Co‐segregation of Soat1 mutations with non‐HDL cholesterol, body weight, and atherosclerosis in inbred mouse strains

Sterol o‐acyltransferase 1 (Soat1, also known as ACAT1) is an endoplasmic reticulum enzyme that catalyzes free cholesterol to cholesterol ester. We identified four single‐nucleotide polymorphisms (SNPs) (A421C, A439G, C454T, and C613T) within the coding region of Soat1 between mouse strains C57BL/6 (B6) and C3H and two of the SNPs led to amino‐acid substitutions (Ile147Val and His205Tyr). We then sequenced the coding region of Soat1 in 33 additional mouse strains and found three Soat1 protein variants, including 147Ile 205His, 147Val205His, and 147Val205Tyr.
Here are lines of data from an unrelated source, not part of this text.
(* ===== verification/Validation.v ===== *)
(** * Which settings are valid

    A specification of [Settings::validate] in [src/src/config.rs] that shares nothing
    with it: how often a name is used, what a name may look like, and which complaint
    a refusal carries. *)

From Stdlib Require Import ZArith Lia Strings.Byte Strings.String.
From stdpp Require Import base list numbers list_numbers sets gmap.
From S2P Require Import Prelude Proto Parse MacText Hostapd Config.
Local Open Scope nat_scope.
Local Open Scope rrb_scope.

(** ASCII letters and digits, and [-], [.], [_]. *)
Definition name_char (x : byte) : Prop :=
  let c := b2z x in
  (48 <= c <= 57 \/ 65 <= c <= 90 \/ 97 <= c <= 122)%Z \/ c = 45%Z \/ c = 46%Z \/ c = 95%Z.

(** A Linux interface name: it fits 16 bytes with its terminator. *)
Definition proper_name (n : str) : Prop := 1 <= length n <= 15 /\ Forall name_char n.

(** How many of the sources, the APs' interfaces, the target and the TAP are called [n]. *)
Definition uses (s : Settings) (n : str) : nat :=
  count_if (fun x => bool_decide (x = n)) (s_sources s) +
  count_if (fun ap => bool_decide (interface ap = n)) (s_aps s) +
  (if decide (s_target s = n) then 1 else 0) + (if decide (s_tap s = n) then 1 else 0).

Record acceptable (s : Settings) : Prop := {
  acc_source : s_sources s <> [];
  acc_aps : 1 <= length (s_aps s) <= 8;
  acc_peers : length (s_peers s) <= 8;
  acc_names : forall n, 0 < uses s n -> proper_name n;
  acc_distinct : forall n, uses s n <= 1;
  acc_vlan : (0 < s_management_vlan s)%Z;
  acc_budget : (0 < packets_per_second (s_limits s))%Z;
}.

(** What a refusal says is wrong, is wrong. *)
Definition justified {IoError : Type} (s : Settings) (e : ConfigError IoError) : Prop :=
  match e with
  | NoSource => s_sources s = []
  | ApCount => s_aps s = [] \/ 8 < length (s_aps s)
  | TooManyPeers => 8 < length (s_peers s)
  | InvalidInterfaceName n => 0 < uses s n /\ ~ proper_name n
  | ListedTwice n => 2 <= uses s n
  | VlanRange => (s_management_vlan s <= 0)%Z
  | PpsZero => (packets_per_second (s_limits s) <= 0)%Z
  | _ => False
  end.

(** ** Lemmas *)

Lemma in_range_spec lo hi x : in_range lo hi x = true <-> (lo <= b2z x <= hi)%Z.
Proof. unfold in_range. rewrite andb_true_iff, !Z.leb_le. done. Qed.

Lemma name_byte_spec x : name_byte x = true <-> name_char x.
Proof.
  unfold name_byte, is_alphanumeric, name_char. rewrite !orb_true_iff, !in_range_spec, bool_decide_eq_true.
  assert (x ∈ b ".-_" <-> b2z x = 45 \/ b2z x = 46 \/ b2z x = 95)%Z as ->; [|tauto].
  change (b ".-_") with [Byte.x2e; Byte.x2d; Byte.x5f]. rewrite !elem_of_cons, elem_of_nil.
  change 45%Z with (b2z Byte.x2d). change 46%Z with (b2z Byte.x2e). change 95%Z with (b2z Byte.x5f).
  split; [intros [->|[->|[->|[]]]]; auto|intros [H|[H|H]]; apply b2z_inj in H; auto].
Qed.

Lemma name_ok_spec n : name_ok n = true <-> proper_name n.
Proof.
  unfold name_ok, proper_name. rewrite !andb_true_iff, negb_true_iff, bool_decide_eq_false, Nat.ltb_lt.
  rewrite forallb_forall, List.Forall_forall. setoid_rewrite <- name_byte_spec.
  assert (n <> [] <-> 1 <= length n) as -> by (destruct n; cbn; split; (done || lia || congruence)).
  intuition lia.
Qed.

Lemma uses_names s n : uses s n = count_if (fun x => bool_decide (x = n)) (interface_names s).
Proof.
  unfold uses, interface_names. rewrite !count_if_app, Nat.add_assoc.
  assert (count_if (fun x => bool_decide (x = n)) (map interface (s_aps s)) =
    count_if (fun ap => bool_decide (interface ap = n)) (s_aps s)) as ->.
  { induction (s_aps s) as [|ap aps IH]; [done|]. cbn [map]. by rewrite !count_if_cons, IH. }
  rewrite !count_if_cons. repeat case_bool_decide; repeat case_decide; try done; change (count_if _ []) with 0; lia.
Qed.

Lemma count_elem n l : 0 < count_if (fun x => bool_decide (x = n)) l <-> n ∈ (l : list str).
Proof.
  induction l as [|x l IH]; [split; [cbn; lia|by intros ?%not_elem_of_nil]|].
  rewrite count_if_cons, elem_of_cons, <- IH. case_bool_decide as Hx.
  - split; [by left|intros _; lia].
  - split; [intros ?; right; lia|intros [?|?]; [congruence|lia]].
Qed.

Lemma count_distinct l : NoDup (l : list str) <-> forall n, count_if (fun x => bool_decide (x = n)) l <= 1.
Proof.
  induction l as [|x l IH]; [split; [cbn; lia|constructor]|]. rewrite NoDup_cons, IH.
  setoid_rewrite count_if_cons. split.
  - intros [Hx Hl] n. case_bool_decide as Hn; [|apply Hl]. subst n. rewrite <- count_elem in Hx. lia.
  - intros Hl. split; [|intros n; specialize (Hl n); lia]. rewrite <- count_elem. specialize (Hl x).
    rewrite bool_decide_true in Hl by done. lia.
Qed.

Lemma acceptable_valid s : settings_valid s <-> acceptable s.
Proof.
  unfold settings_valid. rewrite count_distinct. setoid_rewrite <- uses_names. rewrite Forall_forall.
  setoid_rewrite name_ok_spec. setoid_rewrite <- count_elem. setoid_rewrite <- uses_names. split.
  - by intros (? & ? & ? & ? & ? & ? & ?).
  - by intros [].
Qed.

(** The loop over the names complains about a name it has met. *)
Lemma check_names_Err {IoError : Type} (l : list str) : forall (names : gset str) e,
  try_fold (check_name (IoError := IoError)) names l = Err e ->
  exists n, n ∈ l /\
    ((e = InvalidInterfaceName n /\ ~ proper_name n) \/
     (e = ListedTwice n /\ (n ∈ names \/ 2 <= count_if (fun x => bool_decide (x = n)) l))).
Proof.
  induction l as [|x l IH]; intros names e; cbn [try_fold]; [done|].
  intros [Hx|(names' & Hx & (n & Hn & He)%IH)]%bind_Err; unfold check_name in Hx.
  - exists x. split; [left|]. destruct (name_ok x) eqn:Hok; cbn [ensure mbind result_bind] in Hx.
    + case_bool_decide; cbn in Hx; [|done]. injection Hx as <-. right. split; [done|by left].
    + injection Hx as <-. left. split; [done|]. rewrite <- name_ok_spec. congruence.
  - exists n. split; [by right|]. destruct He as [?|[-> Hd]]; [by left|]. right. split; [done|].
    destruct (name_ok x); [|done]. case_bool_decide as Hin; [done|]. cbn in Hx. injection Hx as <-.
    rewrite count_if_cons. rewrite <- count_elem in Hn. destruct Hd as [[->%elem_of_singleton|?]%elem_of_union|?].
    + right. rewrite bool_decide_true by done. lia.
    + by left.
    + right. lia.
Qed.

Lemma validate_Err {IoError : Type} s e : validate (IoError := IoError) s = Err e -> justified s e.
Proof.
  unfold validate.
  intros [[<- H]%ensure_Err|(_ & _ & H)]%bind_Err; [by apply negb_false_iff, bool_decide_eq_true in H|].
  apply bind_Err in H as [[<- H]%ensure_Err|(_ & _ & H)].
  { rewrite andb_false_iff, !Nat.leb_gt in H. cbn. unfold MAX_LOCALS in H.
    destruct H; [left; by apply nil_length_inv; lia|by right]. }
  apply bind_Err in H as [[<- H]%ensure_Err|(_ & _ & H)]; [by apply Nat.leb_gt in H|].
  apply bind_Err in H as [(n & Hn & He)%check_names_Err|(_ & _ & H)].
  { rewrite <- count_elem, <- uses_names in Hn. rewrite <- uses_names in He.
    destruct He as [[-> Hp]|[-> [?|?]]]; cbn; [done|set_solver|done]. }
  apply bind_Err in H as [[<- H]%ensure_Err|(_ & _ & [<- H]%ensure_Err)]; by apply Z.ltb_ge in H.
Qed.

(** C35. Validation is total and exact: it accepts a settings file exactly when it names a
    source, one to eight APs and at most eight peers, when every name of a source, an
    AP, the target and the TAP is a proper interface name and none is used twice, and
    when the VLAN and the budget are positive (no upper bound of the VLAN is checked);
    and when it refuses, the complaint it returns is true of the file. *)
Theorem validate_spec {IoError : Type} s :
  match validate (IoError := IoError) s with
  | Ok _ => acceptable s
  | Err e => ~ acceptable s /\ justified s e
  end.
Proof.
  destruct (validate s) as [[]|e] eqn:Hv.
  - by apply acceptable_valid, (validate_Ok (IoError := IoError)).
  - split; [|by apply validate_Err]. rewrite <- acceptable_valid, <- (validate_Ok (IoError := IoError)). congruence.
Qed.

(** The settings of [Config], and the same with the TAP named like a source. *)
Lemma validate_spec_witness :
  acceptable test_settings /\
  2 <= uses {| s_sources := [b "eth1"; b "eth2"]; s_aps := s_aps test_settings; s_peers := []; s_target := b "br0";
               s_management_vlan := 1; s_mode := Forward; s_limits := Limits_default; s_tap := b "eth1"; s_pref := 1 |}
    (b "eth1").
Proof.
  split; [exact (validate_spec (IoError := unit) test_settings)|].
  exact (proj2 (validate_spec (IoError := unit)
    {| s_sources := [b "eth1"; b "eth2"]; s_aps := s_aps test_settings; s_peers := []; s_target := b "br0";
       s_management_vlan := 1; s_mode := Forward; s_limits := Limits_default; s_tap := b "eth1"; s_pref := 1 |})).
Defined.
Lemma flow_ok_sent s i c c' out q :
  captures s !! i = Some c -> sent_by c' = sent_by c ++ [out] -> chan_send (queue s) out = Some q -> flow_ok s ->
  flow_ok (mkSystem (sys_counters s) (<[i := c']> (captures s)) q (injector s) (clock s) (sent s ++ [(i, out)]) (panicked s)).
Proof.
  intros Hc Hs Hq [Hf Hp Ho Hw Hl Hcap Hb].
  assert (chan_send (queue s) out <> None) as Hroom by (by rewrite Hq). rewrite send_full in Hroom.
  destruct (send_some _ _ _ Hq) as [Hqc Hqk].
  split; cbn [sent captures injector queue]; try done.
  - by rewrite fmap_app, Hqc, Hf, app_assoc.
  - rewrite fmap_app, (concat_insert_app _ _ _ _ _ _ Hc Hs). by apply Permutation_app_tail.
  - intros j cj Hj. unfold from_source. rewrite List.filter_app, fmap_app. cbn [List.filter fst].
    apply list_lookup_insert_Some in Hj as [(<- & <- & _)|[Hne Hj]].
    + rewrite Nat.eqb_refl, Hs. by rewrite (Ho _ _ Hc).
    + rewrite (proj2 (Nat.eqb_neq _ _) Hne), app_nil_r. by apply Ho.
  - by rewrite Hqk.
  - rewrite Hqc, length_app. cbn. lia.
Qed.

Lemma flow_ok_taken s cs' frame q (ok : bool) l' t now :
  inj_phase (injector s) = Waiting -> chan_recv (queue s) = Some (frame, q) -> flow_ok s ->
  flow_ok (mkSystem cs' (captures s) q
    (mkInjector (if ok then Writing frame else Waiting) l' (taken (injector s) ++ [mkTaken t frame ok])
       (writes (injector s)) (unwritten (injector s))) now (sent s) (panicked s)).
Proof.
  intros Hj Hq [Hf Hp Ho Hw Hl Hcap Hb]. destruct (recv_some _ _ _ Hq) as [Hqc Hqk].
  assert (unwritten (injector s) = []) as Hu by (destruct Hl as [[Hl _]|]; [by rewrite Hj in Hl|done]).
  rewrite Hqc in Hb. cbn in Hb.
  split; cbn [sent captures injector queue taken writes unwritten inj_phase]; try done.
  - rewrite fmap_app, <- app_assoc. by rewrite Hf, Hqc.
  - rewrite admitted_snoc, Hw, Hj, Hu. cbn. rewrite !app_nil_r. by destruct ok.
  - by right.
  - by rewrite Hqk.
  - lia.
Qed.

Lemma flow_ok_reachable s : reachable s -> flow_ok s.
Proof.
  apply reachable_invariant; clear s.
  { split; cbn [sent captures injector queue init taken writes unwritten inj_phase Injector_new].
    - by rewrite contents_new.
    - by induction sources.
    - by intros i c [-> _]%lookup_replicate.
    - by destruct forward.
    - by right.
    - apply capacity_new.
    - rewrite contents_new. cbn. lia. }
  intros s ls s' Hok [i c buf' Hc Hp Hl|i c buf' msg cap Hc Hp Hl Hin Hcap|i c buf' Hc Hp Hl|i c out q Hc Hp Hj Hq
    |now frame q ok cs' l' Hj Hclk Hq Ha|outcome frame Hj|Hj].
  - by apply (flow_ok_capture s i c).
  - destruct (flow_ok_capture s i c (mkCapture
      (match cap_forward cap with Some out => Sending out | None => Receiving end)
      buf' (heard c ++ [msg]) (sent_by c) (unsent c)) Hc eq_refl Hok). by split.
  - by apply (flow_ok_capture s i c).
  - by apply (flow_ok_sent s i c).
  - by apply flow_ok_taken.
  - destruct Hok as [Hf Hp Ho Hw Hlost Hcap Hb]. rewrite Hj in Hw, Hlost. split; try done.
    + cbn. rewrite fmap_app, <- app_assoc. exact Hw.
    + right. by destruct Hlost as [[? _]|].
  - destruct Hok as [Hf Hp Ho Hw Hlost Hcap Hb]. destruct Hlost as [[? _]|Hlost]; [done|]. rewrite Hlost, app_nil_r in Hw.
    split; try done.
    + cbn. by rewrite Hlost.
    + left. split; [done|]. cbn. rewrite Hlost. destruct (inj_phase (injector s)); cbn; lia.
Qed.
(** ** The rate *)

Hypothesis Hpps : (0 <= pps < 2 ^ 32)%Z.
When fed a high fat/cholesterol diet with cholate for 8 weeks, mouse strains with the 147Val205His variant had significantly higher non‐HDL levels (343 ± 161 vs. 140 ± 43 or 129 ± 70, P = 9.9E‐05 in female; 331 ± 240 vs. 127 ± 47 or 122 ± 93; P = 0.0039 in male), smaller body weight (13 ± 1 vs. 23 ± 5 or 26 ± 5, P = 0.0009 in female; 15 ± 1 vs. 28 ± 6 or 30 ± 4; P = 0.0002 in male), and were absent in aortic fatty streak lesions (0 vs. 343 ± 501 or 259 ± 690 in female P =0.65; and 553 ± 961 or 287 ± 1036 in male; P =0.58 ). Thus, these results support Soat1 to be an important gene contributing to hyperlipidemia, body weight, and atherosclerosis in mice.